Piemonte

La tassa della salute non sarà applicata in Piemonte, afferma Riboldi

L’assessore alla sanità chiarisce la posizione della Regione rispetto alla Lombardia e altre questioni locali.

Venerdì scorso, durante un dibattito presso la Lucciola di Villadossola, l’assessore regionale alla sanità, Federico Riboldi, ha dichiarato che l’applicazione della tassa della salute in Piemonte non è prevista. Questa affermazione è emersa in risposta a una domanda posta da un partecipante alla discussione, che si è concentrata sui temi della sanità regionale e sul coinvolgimento di frontaliere che lavorano in Svizzera.

La tassa della salute è attualmente in vigore in Lombardia, differente rispetto alla situazione piemontese, ed è un argomento che preoccupa i lavoratori che quotidianamente si spostano per motivi di lavoro. Durante il dibattito, il tema è servito come spunto per affrontare ulteriori questioni legate alla sanità e ai servizi nella regione, toccando situazioni delicate come quelle riguardanti l’Eremo di Miazzina e la Sacra Famiglia.

Situazioni critiche in atto

Riboldi ha descritto la situazione dell’Eremo di Miazzina come economicamente molto delicata, mentre ha rassicurato che per la Sacra Famiglia, coinvolgente circa settanta famiglie, si stanno prendendo provvedimenti per garantire la continuità delle prestazioni e limitare i disagi.
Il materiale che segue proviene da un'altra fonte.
Lemma open_track_ok path fd b : printable (se_addr_buffer (se i)) -> ts !! t = Some (COpened path fd) ->
  open_track path O_RDONLY fd (se i) c = Ret b c' ->
  let y := if b then CTracked fd else CIdle in
  waits_after y h -> crowd_ok own (next y h d (sent c c')).
Proof using Hok Hi.
  intros Hse Ht H y Hw. pose proof (this_member own ms srv net mail nx i c ts h d Hok Hi) as Hm.
  pose proof (mo_lib _ _ _ _ _ _ _ _ _ Hm) as Hl. pose proof (mo_files _ _ _ _ _ _ _ _ _ Hm) as Hf. cbn in Hl, Hf.
  destruct (this_thread own ms srv net mail nx i t c ts h d _ Hok Hi Ht) as (Hfree & q & Hq & Hdec).
  destruct (open_track_run path fd (se i) c (lo_core _ Hl) Hse) as (b' & c1 & Hr & Hc' & Ho & Ered & Etr & Hk & (Ef & En & Eq) & Hx).
  rewrite H in Hr. injection Hr as <- <-.
  assert (Hnew : forall g p, fd_map c' !! g = Some p -> fd_map c !! g = Some p \/
    (b = true /\ g = fd /\ track_decision c path = Some p)).
  { intros g p Hp. destruct b; [|left; by rewrite <- Hx]. destruct Hx as (p' & Hd & E). rewrite E in Hp.
    apply lookup_insert_Some in Hp as [[<- <-]|[_ Hp]]; [by right|by left]. }
  assert (Hother : forall g, g <> fd -> fd_map c' !! g = fd_map c !! g).
  { intros g Hg. destruct b; [|by rewrite Hx]. destruct Hx as (p' & _ & ->). by apply lookup_insert_ne. }
  assert (Hread : forall g, readable (cl_os c') g = readable (cl_os c) g) by (intros g; by apply like_readable).
  assert (Hf' : same_files servers0 c').
  { intros g p Hp. rewrite Hread. destruct (Hnew g p Hp) as [?|(_ & -> & Hd)]; [by apply Hf|]. exists q. by destruct (Hdec p Hd). }
  assert (Hl' : lib_ok c').
  { apply (lib_ok_track c); [done..|]. intros g p Hp. destruct (Hf' g p Hp) as (q' & Hq' & _). exists q'. by rewrite <- Hread. }
  assert (Hy : forall g, uses y = Some g -> g = fd) by (unfold y; destruct b; [by intros g [= <-]|done]).
  assert (Hsub : opens y = uses y) by by unfold y; destruct b.
  rewrite (sent_app c c' []) by (by rewrite app_nil_r). cbn [post length]. rewrite Nat.add_0_r.
  apply (crowd_step hash se apps0 servers0 own own ms srv net net mail nx nx i t c c' ts h h d d (COpened path fd) y);
    try done; try (by left).
  - eapply (quiet_ok hash se apps0 servers0 own ms srv net mail nx i c ts h d (co_base _ _ _ _ _ _ Hok) Hi own (COpened path fd));
      try done; [apply hands_refl|by apply like_tree| | |by left].
    + eapply history_like; [exact Ho|]. exact (base_history hash se apps0 servers0 own ms srv net mail nx i c ts h d (co_base _ _ _ _ _ _ Hok) Hi).
    + intros g p [Hp Hno]%settled_Some Hng. left. rewrite Ered. split; [|done]. apply settled_Some.
      assert (Hg : g <> fd).
      { intros ->. destruct (Hnew fd p Hp) as [?|(Eb & _ & _)]; [congruence|]. apply Hno, elem_opening. exists t, y.
        split; [by apply list_lookup_insert_eq; eapply lookup_lt_Some|]. unfold y. by rewrite Eb. }
      split; [by rewrite <- Hother|]. intros (u & z & Hu & Hz)%elem_opening. apply Hno, elem_opening. exists u, z.
      split; [|done]. rewrite list_lookup_insert_ne; [done|]. intros ->. rewrite Ht in Hu. injection Hu as <-.
      cbn in Hz. congruence.
  - apply Hk.
  - by apply like_tree.
  - apply Hk.
  - intros g Hg. left. rewrite Hsub in Hg. by apply Hy in Hg as ->.
  - intros g Hg. left. by apply Hy in Hg as ->.
  - by unfold y; destruct b.
  - by rewrite En.
  - intros u z Hne Hu. split.
    + intros g Hz. assert (Hg : g <> fd).
      { intros ->. apply Hne. symmetry. by eapply (mo_apart _ _ _ _ _ _ _ _ _ Hm t u _ z fd). }
      split; [by apply Hother|]. split; [by apply Hread|]. by rewrite Ered.
    + intros id Hz. by rewrite Ef, Eq.
  - unfold y. destruct b; [|done]. destruct Hx as (p & Hd & E). destruct (Hdec p Hd) as [Hsh Hpath].
    exists p, q. split; [|done]. split; [by rewrite E, lookup_insert_eq|]. by rewrite Hread.
Qed.
(* ===== verification/Interpose.v ===== *)
(** * The interposed functions

    src/src/ftc_internal.h, as the preload library is built
    ([FT_Cache_PRELOAD]): a pointer per intercepted function ([REAL_DECL]),
    looked up with [dlsym(RTLD_NEXT, ...)] when the function is first called
    ([MAP_OR_FAIL]); and the twelve wrappers of wrappers.c once more, this time
    with the pointers: which of them each wrapper maps, which it calls, with
    which arguments, and where it calls none.  What the library does in between
    is that of [Client].  The addresses that [dlsym] finds, and which function of
    the C library stands at an address, are parameters.  The calls that the
    library makes on its own account and those of log4c are not followed
    through the pointers here. *)

From S2P Require Import Prelude CString HexDump Address Posix LogInfo Server ServerSpec Client Wrappers.
From S2P Require Import ClientSpec ClientProps.
Import Posix Client Wrappers.

Module Interpose.

(** The functions with a [REAL_DECL] and a [WRAP_DECL]. *)
Inductive func : Type :=
  | F_fopen | F_fopen64 | F_pread | F_readv | F_write | F_open | F_open64
  | F_read | F_read64 | F_close | F_lseek | F_lseek64.

#[export] Instance func_eq_dec : EqDecision func.
Proof. solve_decision. Defined.

Definition symbol (f : func) : string :=
  match f with
  | F_fopen => "fopen" | F_fopen64 => "fopen64" | F_pread => "pread" | F_readv => "readv" | F_write => "write"
  | F_open => "open" | F_open64 => "open64" | F_read => "read" | F_read64 => "read64" | F_close => "close"
  | F_lseek => "lseek" | F_lseek64 => "lseek64"
  end.

(** The process: the state of the library, the pointers [__real_f] (an address,
    or null), the symbols looked up and the addresses called so far. *)
Record process : Type := mk_process {
  pc_client : client; real_of : func -> option Z; lookups : list string; called : list Z
}.
Definition set_client c p := mk_process c (real_of p) (lookups p) (called p).
Definition set_real (f : func) (a : option Z) (p : process) : process :=
  mk_process (pc_client p) (fun g => if decide (g = f) then a else real_of p g) (lookups p) (called p).
Definition unmapped (c : client) : process := mk_process c (fun _ => None) [] [].

Definition P : Type -> Type := M process.
Definition on_client {A} (m : C A) : P A := fun p =>
  match m (pc_client p) with
  | Ret a c => Ret a (set_client c p)
  | Dies w c => Dies w (set_client c p)
  | Blocked c => Blocked (set_client c p)
  end.

(** The arguments a wrapper hands on, by prototype. *)
Inductive args : Type :=
  | A_stream (path mode : string)
  | A_path (path : string) (flags : Z)
  | A_fd (fd : Z)
  | A_buf (fd count : Z) (buf : list byte)
  | A_at (fd count offset : Z) (buf : list byte)
  | A_iov (fd : Z) (iov : list Z) (buf : list byte)
  | A_data (fd : Z) (data : list byte)
  | A_pos (fd offset whence : Z).

Definition number {S} (m : M S Z) : M S (Z * list byte) := let* r := m in mret (r, []).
Recentemente, i sindacati hanno richiesto il pagamento immediato della retribuzione del mese di giugno 2026 per i lavoratori dell’Eremo, già scaduto il termine del 15 luglio. Le questioni relative alla Sacra Famiglia sono state sollevate, in particolare l’interruzione dei servizi ambulatoriali e domiciliari, che ha generato preoccupazione tra i residenti del Verbano.